#### TASK INPUTS
(** * AnalysisResults.tsx: a shallow embedding of the results-table component

    The component of [frontend/src/components/AnalysisResults.tsx] is
    embedded in four layers:

    - [Js]       the handful of JavaScript primitives the component relies
                 on (truthiness, [&&]/[||] on values, [split], [pop],
                 [startsWith], [encodeURIComponent]);
    - [Model]    the data of [../types] as records, the pure computations
                 of the render body ([flattenedBestPractices],
                 [getBestPracticeCounts], [lensAlias], the column cells and
                 the header buttons);
    - [Effects]  the event handlers as resumable programs (an [async]
                 function suspends at its [await]), with [try]/[catch]/
                 [finally] combinators, their interpretation on the React
                 state, and the click loop of the rendered buttons;
    - [Store]    the same render body over a heap of JavaScript objects,
                 where aliasing and mutation are visible.

    Strings are sequences of bytes (UTF-8); every literal the component
    compares against is ASCII.  Counters are [nat]: the component only ever
    adds 1 to them, far below 2^53. *)

From Stdlib Require Import Ascii String Lia.
From stdpp Require Import base strings list gmap.

Local Open Scope string_scope.
Local Open Scope list_scope.
Local Open Scope nat_scope.

(* ===================================================================== *)
(** * JavaScript primitives *)
(* ===================================================================== *)

Module Js.

(** The values that flow through the [&&], [||] and [?:] operators of the
    component: [undefined], booleans and strings. *)
Inductive value :=
| Undefined
| Bool (b : bool)
| Str (s : string).

Definition is_empty (s : string) : bool :=
  match s with EmptyString => true | String _ _ => false end.

(** ToBoolean. *)
Definition truthy (v : value) : bool :=
  match v with
  | Undefined => false
  | Bool b => b
  | Str s => negb (is_empty s)
  end.

(** [a && b] and [a || b] return one of their operands. *)
Definition and_ (a b : value) : value := if truthy a then b else a.
Definition or_ (a b : value) : value := if truthy a then a else b.
Definition not_ (a : value) : value := Bool (negb (truthy a)).

(** An optional string property ([s?: string]) read as a value. *)
Definition of_opt (o : option string) : value :=
  match o with Some s => Str s | None => Undefined end.

(** [o ? yes(o) : no] (also the shape of [if (o) ..] and [o || no]) for
    an optional string [o]: [undefined] and the empty string are falsy. *)
Definition if_truthy {X} (o : option string) (yes : string → X) (no : X) : X :=
  match o with
  | Some s => if is_empty s then no else yes s
  | None => no
  end.

(** [s.split(sep)] for a one-character separator: the pieces between
    the separators, never the empty array. *)
Fixpoint split (sep : ascii) (s : string) : list string :=
  match s with
  | EmptyString => [EmptyString]
  | String c s' =>
      if Ascii.eqb c sep then EmptyString :: split sep s'
      else match split sep s' with
           | piece :: rest => String c piece :: rest
           | [] => [String c EmptyString]
           end
  end.

(** [a.pop()]: the last element, [undefined] on the empty array. *)
Fixpoint pop (a : list string) : option string :=
  match a with
  | [] => None
  | [x] => Some x
  | _ :: rest => pop rest
  end.
(** * Glowy API: validation and CRUD contract of the product entity

    A shallow embedding of [app/main.py]: the five pydantic field validators
    of [ProductoBase], the construction of the models [ProductoCreate],
    [ProductoUpdate] and [Producto], and the five FastAPI endpoints over the
    product table.

    Data.  A Python [str] is a [string] whose characters are read as the code
    points U+0000..U+00FF; [str.strip] sees the white space of that range
    and [str.title] maps the case of the ASCII letters.  A Python [float] is
    a primitive binary64 [float]; a Python [int] is a [Z].  [None] is
    [None].  An exception is the [Raise] branch of [result]. *)

From Stdlib Require Import ZArith String Ascii List Lia Bool Sorted.
From Stdlib Require Import PrimFloat FloatOps SpecFloat FloatAxioms.
From stdpp Require Import base option list gmap strings.
Set Warnings "-inexact-float".

Local Open Scope string_scope.
Local Open Scope Z_scope.

(** ** Results of code that may raise *)

Inductive result (E A : Type) : Type :=
| Ok (a : A)
| Raise (e : E).
Arguments Ok {E A} a.
Arguments Raise {E A} e.

Definition raises {E A} (r : result E A) : Prop :=
  match r with Raise _ => True | Ok _ => False end.

Definition error_of {E A} (r : result E A) : option E :=
  match r with Raise e => Some e | Ok _ => None end.

(** ** Python text operations *)

Module Str.

Definition code (c : ascii) : N := N_of_ascii c.

(** [str.isspace] on one character of the range U+0000..U+00FF. *)
Definition isspace (c : ascii) : bool :=
  let n := code c in
  ((9 <=? n) && (n <=? 13) || (28 <=? n) && (n <=? 32)
   || (n =? 133) || (n =? 160))%N.

Definition isupper (c : ascii) : bool := ((65 <=? code c) && (code c <=? 90))%N.
Definition islower (c : ascii) : bool := ((97 <=? code c) && (code c <=? 122))%N.
Definition iscased (c : ascii) : bool := isupper c || islower c.

Definition tolower (c : ascii) : ascii :=
  if isupper c then ascii_of_N (code c + 32) else c.
Definition toupper (c : ascii) : ascii :=
  if islower c then ascii_of_N (code c - 32) else c.

Fixpoint lstrip (s : string) : string :=
  match s with
  | EmptyString => EmptyString
  | String c s' => if isspace c then lstrip s' else s
  end.

Fixpoint rstrip (s : string) : string :=
  match s with
  | EmptyString => EmptyString
  | String c s' =>
      match rstrip s' with
      | EmptyString => if isspace c then EmptyString else String c EmptyString
      | r => String c r
      end
  end.
(** * nanobot: the OpenAI-compatible provider

    A shallow embedding of [nanobot/providers/openai_provider.py]: the
    construction of the provider (API-key resolution), the request
    parameters that [chat] assembles, the [try]/[except] boundary around
    the network call, and [_parse_response].

    Python values are an inductive type, dictionaries with string keys
    that the code updates in place are [gmap string _], exceptions are
    explicit through a small error monad. *)

From Stdlib Require Import ZArith Ascii String List Floats.SpecFloat.
From stdpp Require Import base option list strings gmap fin_maps.

Local Open Scope string_scope.
Local Open Scope Z_scope.
Set Warnings "-register-all".

(** ** Python values *)

(** The JSON-like values that travel through the adapter untouched:
    messages, tool schemas, decoded tool-call arguments, request
    parameters.  A [dict] literal keeps its insertion order. *)
Inductive pyval : Type :=
  | PNone
  | PBool (b : bool)
  | PInt (z : Z)
  | PFloat (f : spec_float)
  | PStr (s : string)
  | PList (l : list pyval)
  | PDict (d : list (string * pyval)).

(** ** Strings: [str.lower], [in], [str.startswith] *)

Module Str.

(** [c.lower()] on one byte: the letters [A]..[Z] move to [a]..[z],
    every other byte (also the bytes of a multi-byte UTF-8 character)
    stays.  No character outside ASCII lowers to [g], [l] or [m], so
    the test of [chat] sees what Python sees. *)
Definition lower_ascii (c : ascii) : ascii :=
  let n := nat_of_ascii c in
  if (Nat.leb 65 n && Nat.leb n 90)%bool then ascii_of_nat (n + 32) else c.

Fixpoint lower (s : string) : string :=
  match s with
  | EmptyString => EmptyString
  | String c s' => String (lower_ascii c) (lower s')
  end.

(** [s.startswith(p)] *)
Fixpoint startswith (p s : string) : bool :=
  match p, s with
  | EmptyString, _ => true
  | String a p', String b s' => if Ascii.eqb a b then startswith p' s' else false
  | String _ _, EmptyString => false
  end.

(** [needle in hay] *)
Fixpoint contains (needle hay : string) : bool :=
  if startswith needle hay then true
  else match hay with
       | EmptyString => false
       | String _ hay' => contains needle hay'
       end.

(** The relation [contains] decides. *)
Definition substring (needle hay : string) : Prop :=
  exists pre post, hay = pre +:+ needle +:+ post.

(** [needle] occurs in [hay] up to the case of ASCII letters. *)
Definition substring_nocase (needle hay : string) : Prop :=
  exists pre mid post, hay = pre +:+ mid +:+ post /\ lower mid = lower needle.

End Str.

(** ** Exceptions and results *)

(** An instance of a subclass of Python's [Exception]: its class and the
    text [str(e)] gives. *)
Inductive exn_class : Type :=
  | IndexError
  | JSONDecodeError
  | OtherError (name : string).

Record exn : Type := Exn { exn_cls : exn_class; exn_str : string }.

(** A computation either returns a value or raises. *)
Inductive result (A : Type) : Type :=
  | Ok (a : A)
  | Raise (e : exn).
Arguments Ok {A} a.
Arguments Raise {A} e.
########
Output exactly the leading lines of the data, up to and including the line marked by "Definition and_ (a".

*EXERCISE SOLUTION:*
(** * AnalysisResults.tsx: a shallow embedding of the results-table component

    The component of [frontend/src/components/AnalysisResults.tsx] is
    embedded in four layers:

    - [Js]       the handful of JavaScript primitives the component relies
                 on (truthiness, [&&]/[||] on values, [split], [pop],
                 [startsWith], [encodeURIComponent]);
    - [Model]    the data of [../types] as records, the pure computations
                 of the render body ([flattenedBestPractices],
                 [getBestPracticeCounts], [lensAlias], the column cells and
                 the header buttons);
    - [Effects]  the event handlers as resumable programs (an [async]
                 function suspends at its [await]), with [try]/[catch]/
                 [finally] combinators, their interpretation on the React
                 state, and the click loop of the rendered buttons;
    - [Store]    the same render body over a heap of JavaScript objects,
                 where aliasing and mutation are visible.

    Strings are sequences of bytes (UTF-8); every literal the component
    compares against is ASCII.  Counters are [nat]: the component only ever
    adds 1 to them, far below 2^53. *)

From Stdlib Require Import Ascii String Lia.
From stdpp Require Import base strings list gmap.

Local Open Scope string_scope.
Local Open Scope list_scope.
Local Open Scope nat_scope.

(* ===================================================================== *)
(** * JavaScript primitives *)
(* ===================================================================== *)

Module Js.

(** The values that flow through the [&&], [||] and [?:] operators of the
    component: [undefined], booleans and strings. *)
Inductive value :=
| Undefined
| Bool (b : bool)
| Str (s : string).

Definition is_empty (s : string) : bool :=
  match s with EmptyString => true | String _ _ => false end.

(** ToBoolean. *)
Definition truthy (v : value) : bool :=
  match v with
  | Undefined => false
  | Bool b => b
  | Str s => negb (is_empty s)
  end.

(** [a && b] and [a || b] return one of their operands. *)
Definition and_ (a b : value) : value := if truthy a then b else a.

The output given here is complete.